The network layer provides end to end delivery of data, but machines typically have multiple applications running at the same time. How can I ensure that the email that I'm sending doesn't get picked up by the webserver application on the receiving end?
This is the job of the transport layer, to direct traffic to specific applications on devices.
There are two main protocols used on the Transport Layer, TCP and UDP.
The Protocol Data Unit (PDU) for a TCP connection is called the segment, and for UDP it is the datagram.
We will start off with User Datagram Protocol (or UDP) as it is simpler.
The header contains four fields: source port, destination port, length, and checksum.
The logical port (shortened to port) is used by both TCP and UDP. It reflects the address that a program can lease as long it's running.
There are 216 possible ports broken up into three categories:
Well known ports are reserved for system processes. You should avoid using these ports in your application unless your building a client or server for those protocols. On Unix accessing these ports requires superuser privileges.
Registered ports are more flexible, there are no specific restrictions with choosing to use a port in this range, you only need to be careful of what other major software also uses that port1. It is fine to overlap with other software, as long as you don't anticipate your users using that software at the exact same time as yours.
Finally we have Ephemeral ports, these are temporary ports automatically leased to applications by your operating system to be used for response type messages.
There's a wikipedia entry for common software and their port usage that I've linked to in the transcript appendix as reference.
Imagine there are two machines A and B, both hosting a webserver on port 80 with different content. If A opens a web browser (different application) to visit B's website, That request whether it be TCP or UDP should have two port values, what are they?
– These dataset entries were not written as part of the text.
(** X11: the parser returns at most as many blocks as the normalized text
    has lines that are not blank. *)
Theorem parse_block_count (extracted : list (option str)) :
  length (App.parse_script_from_pdf extracted)
  <= length (filter has_ink
               (splitlines (App._preclean_text (join [NL] (map page_text extracted))))).
Proof.
  unfold App.parse_script_from_pdf. cbv zeta.
  etransitivity; [apply compaction_length |].
  unfold App.segment. rewrite <- flush_closed.
  etransitivity; [apply flush_pending |].
  assert (G : forall ls st,
            pending (fold_left App.loop_body ls st)
            <= pending st + length (filter has_ink ls)).
  { induction ls as [|l ls IH]; intros st; simpl; [lia |].
    etransitivity; [apply IH |].
    pose proof (loop_body_pending st l) as H.
    destruct (has_ink l); simpl; lia. }
  exact (G _ App.init).
Qed.

(** ** Headings are kept *)

Lemma flush_grows (st : pstate) (b : block) :
  In b (blocks st) -> In b (blocks (App.flush st)).
Proof.
  intros H. unfold App.flush. cbn [blocks].
  repeat case_if; auto. apply in_or_app. now left.
Qed.

Lemma loop_body_grows (st : pstate) (raw_line : str) (b : block) :
  In b (blocks st) -> In b (blocks (App.loop_body st raw_line)).
Proof.
  intros H. unfold App.loop_body. cbv zeta.
  destruct (negb (nonempty (strip raw_line))).
  { case_if; auto. }
  destruct (App._is_section_heading _).
  { cbn [emit blocks]. apply in_or_app. left. now apply flush_grows. }
  destruct (re_match _ _ _).
  { cbn [blocks]. now apply flush_grows. }
  destruct (startswith _ _ && endswith _ _).
  { cbn [emit blocks]. apply in_or_app. left. now apply flush_grows. }
  destruct (truthy _).
  - case_if; auto.
  - cbn [emit blocks]. apply in_or_app. now left.
Qed.

Lemma fold_loop_grows (ls : list str) (st : pstate) (b : block) :
  In b (blocks st) -> In b (blocks (fold_left App.loop_body ls st)).
Proof.
  revert st. induction ls as [|l ls IH]; intros st H; simpl; auto.
  apply IH. now apply loop_body_grows.
Qed.

Lemma loop_body_heading (st : pstate) (raw_line : str) :
  has_ink raw_line = true -> App._is_section_heading (strip raw_line) = true ->
  In (Block SCENA (strip raw_line)) (blocks (App.loop_body st raw_line)).
Proof.
  intros Hi Hh. unfold App.loop_body. cbv zeta.
  rewrite strip_nonempty, Hi, Hh. cbn [negb emit blocks].
  apply in_or_app. right. now left.
Qed.

Lemma segment_heading (t l : str) :
  In l (splitlines t) -> has_ink l = true ->
  App._is_section_heading (strip l) = true ->
  In (Block SCENA (strip l)) (App.segment t).
Proof.
  intros Hl Hi Hh. unfold App.segment. apply flush_grows.
  apply in_split in Hl. destruct Hl as (l1 & l2 & ->).
  rewrite fold_left_app. cbn [fold_left].
  apply fold_loop_grows. now apply loop_body_heading.
Qed.

Lemma trimmed_strip (s : str) : trimmed s -> strip s = s.
Proof.
  intros (_ & H1 & H2). unfold strip.
  rewrite (lstrip_fixed _ H1). now apply rstrip_fixed.
Qed.

Lemma trimmed_merge (a b : str) : trimmed a -> trimmed b -> trimmed (a ++ [NL] ++ b).
Proof.
  intros (Ia & Ha & _) (Ib & _ & Hb). repeat split.
  - rewrite has_ink_app, Ia. reflexivity.
  - destruct a as [|c a]; [discriminate | exact Ha].
  - rewrite !rev_app_distr.
    destruct (rev b) as [|c r] eqn:E; [| exact Hb].
    apply (f_equal (@rev char)) in E. rewrite rev_involutive in E.
    subst b. discriminate.
Qed.

Lemma covered_app_l (x : block) (a b : list block) :
  covered x a -> covered x (a ++ b).
Proof.
  intros (y & Hy & H). exists y. split; auto. apply in_or_app. now left.
Qed.

Lemma covered_self (x : block) (bs : list block) : In x bs -> covered x bs.
Proof. intros H. exists x. repeat split; auto. apply substring_refl. Qed.

Lemma compact_step_covers (compact : list block) (b x : block) :
  Forall (fun y => trimmed (text y)) compact -> trimmed (text b) ->
  covered x compact \/ x = b -> covered x (App.compact_step compact b).
Proof.
  intros Hc Hb Hx. unfold App.compact_step.
  assert (Hsnoc : covered x (compact ++ [b])).
  { destruct Hx as [Hx | ->]; [now apply covered_app_l |].
    apply covered_self, in_or_app. right. now left. }
  destruct (rev compact) as [|l before] eqn:E; auto.
  destruct (str_eqb (character b) SCENA) eqn:E1; cbn [andb]; auto.
  destruct (str_eqb (character l) SCENA) eqn:E2; auto.
  apply str_eqb_eq in E1, E2.
  apply rev_cons_snoc in E. subst compact.
  apply Forall_app in Hc. destruct Hc as [_ Hl]. inversion Hl; subst.
  rewrite trimmed_strip by now apply trimmed_merge.
  destruct Hx as [(y & Hy & Hch & Hs) | ->].
  - apply in_app_or in Hy. destruct Hy as [Hy | [<- | []]].
    + apply covered_app_l. now exists y.
    + exists (Block (character l) (text l ++ [NL] ++ text b)).
      repeat split; auto.
      * apply in_or_app. right. now left.
      * cbn [text]. now apply substring_app_l.
  - exists (Block (character l) (text l ++ [NL] ++ text b)).
    repeat split.
    + apply in_or_app. right. now left.
    + cbn [character]. congruence.
    + cbn [text]. apply substring_app_r, substring_app_r, substring_refl.
Qed.

Lemma compact_step_trimmed (compact : list block) (b : block) :
  Forall (fun y => trimmed (text y)) compact -> trimmed (text b) ->
  Forall (fun y => trimmed (text y)) (App.compact_step compact b).
Proof.
  intros Hc Hb. unfold App.compact_step.
  destruct (rev compact) as [|l before] eqn:E; [now apply Forall_snoc |].
  case_if; [| now apply Forall_snoc].
  apply rev_cons_snoc in E. subst compact.
  apply Forall_app in Hc. destruct Hc as [Hpre Hl].
  inversion Hl; subst. apply Forall_snoc; auto. cbn [text].
  rewrite trimmed_strip; now apply trimmed_merge.
Qed.

Lemma compaction_covers (bs : list block) (x : block) :
  Forall (fun y => trimmed (text y)) bs -> In x bs ->
  covered x (App.compaction bs).
Proof.
  unfold App.compaction.
  assert (G : forall l acc,
            Forall (fun y => trimmed (text y)) acc ->
            Forall (fun y => trimmed (text y)) l ->
            covered x acc \/ In x l ->
            covered x (fold_left App.compact_step l acc)).
  { induction l as [|b l IH]; intros acc Ha Hl Hx; simpl.
    - destruct Hx as [Hx | []]. exact Hx.
    - inversion Hl; subst. apply IH; auto.
      + now apply compact_step_trimmed.
      + destruct Hx as [Hx | [<- | Hx]]; auto;
          left; apply compact_step_covers; auto. }
  intros Hb Hx. apply G; auto.
Qed.

Lemma segment_trimmed (t : str) :
  Forall (fun y => trimmed (text y)) (App.segment t).
Proof.
  apply segment_inv
    with (R := fun _ : str => True)
         (Acc := fun (_ : option str) (_ : list str) => True); auto.
  - intros n ls _ _ _ H. cbn [text]. repeat split.
    + now apply strip_nonempty_ink.
    + apply strip_head.
    + apply strip_ends.
  - intros raw _ H. cbn [text]. repeat split.
    + now apply strip_nonempty_ink.
    + apply strip_head.
    + apply strip_ends.
  - apply Forall_forall. auto.
Qed.

(** X12: no heading is lost.  Every line of the normalized text that is a
    section heading is held, stripped, by the text of a sentinel block of
    the result. *)
Theorem heading_kept (extracted : list (option str)) (l : str) :
  In l (splitlines (App._preclean_text (join [NL] (map page_text extracted)))) ->
  has_ink l = true -> App._is_section_heading (strip l) = true ->
  exists b, In b (App.parse_script_from_pdf extracted)
            /\ character b = SCENA /\ substring (strip l) (text b).
Proof.
  intros Hl Hi Hh. unfold App.parse_script_from_pdf. cbv zeta.
  apply (segment_heading _ _ Hl Hi) in Hh.
  apply compaction_covers in Hh; [| apply segment_trimmed].
  destruct Hh as (b & Hb & Hc & Hs). now exists b.
Qed.

(** ** Speeches are kept *)

Lemma lstrip_app_inked (u v : str) :
  v <> [] -> head_inked v -> lstrip (u ++ v) = lstrip u ++ v.
Proof.
  intros Hv Hh. induction u as [|c u IH]; cbn [app lstrip].
  - now apply lstrip_fixed.
  - destruct (isspace c); auto.
Qed.

Lemma strip_keeps_prefix (a x : str) :
  trimmed a -> prefix a (strip (a ++ x)).
Proof.
  intros (Hi & Hh & Hr).
  assert (Ha : a <> []) by (intros ->; discriminate).
  unfold strip. rewrite lstrip_fixed by (destruct a; [congruence | exact Hh]).
  unfold rstrip. rewrite rev_app_distr, lstrip_app_inked; auto.
  - rewrite rev_app_distr, rev_involutive. now exists (rev (lstrip (rev x))).
  - intros E. apply (f_equal (@rev char)) in E. rewrite rev_involutive in E.
    now subst a.
Qed.

Lemma join_cons_prefix (x : str) (ls : list str) :
  exists r, join [NL] (x :: ls) = x ++ r.
Proof.
  cbn [join]. destruct ls; [exists []; now rewrite app_nil_r | eauto].
Qed.

Lemma flush_speech (who what : str) (st : pstate) :
  who <> [] -> trimmed what ->
  holds_speech who what st ->
  exists b, In b (blocks (App.flush st)) /\ character b = who /\ prefix what (text b).
Proof.
  intros Hw Ht [(b & Hb & H) | (Hn & more & Hl)].
  - exists b. split; auto. now apply flush_grows.
  - unfold App.flush. rewrite Hn, Hl. cbn [truthy name_of nonempty andb blocks].
    replace (nonempty who) with true
      by (symmetry; now apply nonempty_true).
    destruct (join_cons_prefix what more) as (r & Er). rewrite Er.
    pose proof (strip_keeps_prefix r Ht) as Hp.
    rewrite strip_nonempty, has_ink_app.
    destruct Ht as (-> & _). cbn [orb].
    eexists. split; [apply in_or_app; right; now left |].
    cbn [character text]. auto.
Qed.

Lemma loop_body_speech (who what : str) (st : pstate) (raw_line : str) :
  who <> [] -> trimmed what ->
  holds_speech who what st -> holds_speech who what (App.loop_body st raw_line).
Proof.
  intros Hw Ht H.
  assert (Hf : forall b, holds_speech who what (emit (App.flush st) b)).
  { intros b. left. destruct (flush_speech Hw Ht H) as (y & Hy & Hc).
    exists y. split; auto. cbn [emit blocks]. apply in_or_app. now left. }
  destruct H as [(b & Hb & Hc) | (Hn & more & Hl)].
  { left. exists b. split; auto. now apply loop_body_grows. }
  unfold App.loop_body. cbv zeta.
  destruct (negb (nonempty (strip raw_line))).
  { case_if.
    - right. cbn [append_line current_name current_lines]. split; auto.
      exists (more ++ [[]]). now rewrite Hl.
    - right. split; eauto. }
  destruct (App._is_section_heading _); auto.
  destruct (re_match _ _ _).
  { left. destruct (@flush_speech who what st Hw Ht) as (y & Hy & Hc).
    - right. split; eauto.
    - exists y. cbn [blocks]. auto. }
  destruct (startswith _ _ && endswith _ _); auto.
  rewrite Hn. cbn [truthy].
  replace (nonempty who) with true by (symmetry; now apply nonempty_true).
  case_if.
  - right. cbn [append_line current_name current_lines]. split; auto.
    eexists. rewrite Hl. reflexivity.
  - right. split; eauto.
Qed.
Destination port is easy, that will be 80. Your first guess might be port 80.
But if we use source port 80 there's a conflict with the webserver running on machine A. In fact using any fixed port will be problematic as it is increasingly common to visit two or more sites at the same time (watching YouTube while doing homework)
What actually happens is that when our client makes the request, the operating system will automatically lease it an available ephemeral port. This is set to be the source port.
When we gets a response back, the operating forwards the data to our application, then releases its hold to that ephemeral port. This allows our browser to make multiple requests to different servers and the timing in which I get my responses back no longer matters as they each have their own ephemeral port.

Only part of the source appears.